(WORK INSTRUCTION) Give the number of lines in the records below that hold "GwReceiver"; nothing else is needed.

(SUPPLIED MATERIAL)
(** two packets are sent, the first stream breaks after the first one *)
Definition example_ops : list gw_op :=
  [GwHook; GwStart None; GwSend [1; 255]; GwSend [2]; GwSender 0 None (Ok true); GwSender 0 None (Ok true);
   GwReceiver 0 [] (Ok true); GwReceiver 0 [] (Ok true);
   GwSender 1 None (Ok true); GwSender 1 (Some (1%nat, [])) (Ok true); GwSender 1 None (Ok true);
   GwSender 1 None (Ok true); GwSender 1 None (Ok true)].


Lemma gateway_receives_witness :
  given 0 (run_gw (run_gw (world_new example_inner) example_ops)
             [GwReceiver 0 [7; 255; 255; 255] (Ok true); GwSend [3]; GwReceiver 0 [0; 255; 0] (Ok true)])
  = [[7; 255]; []].
Proof.
  apply (gateway_receives (run_gw (world_new example_inner) example_ops)
    [GwReceiver 0 [7; 255; 255; 255] (Ok true); GwSend [3]; GwReceiver 0 [0; 255; 0] (Ok true)] 0 (cutter_new 255)
    0 255 [[7; 255]; []]); try (vm_compute; reflexivity).
  - unfold is_u8. lia.
  - by repeat constructor.
Defined.

Lemma gateway_streams_witness :
  generation (io (inner (run_gw (run_gw (world_new example_inner) example_ops) [GwKill]))) = 1%nat
  /\ NoDup (killed (inner (run_gw (run_gw (world_new example_inner) example_ops) [GwKill]))).
Proof.
  split; [vm_compute; reflexivity|].
  exact (proj1 (proj2 (proj2 (proj2 (gateway_streams (Ok true) 255 Reconnect example_inner example_ops [GwKill] eq_refl))))).
Defined.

(YOUR SOLUTION) 3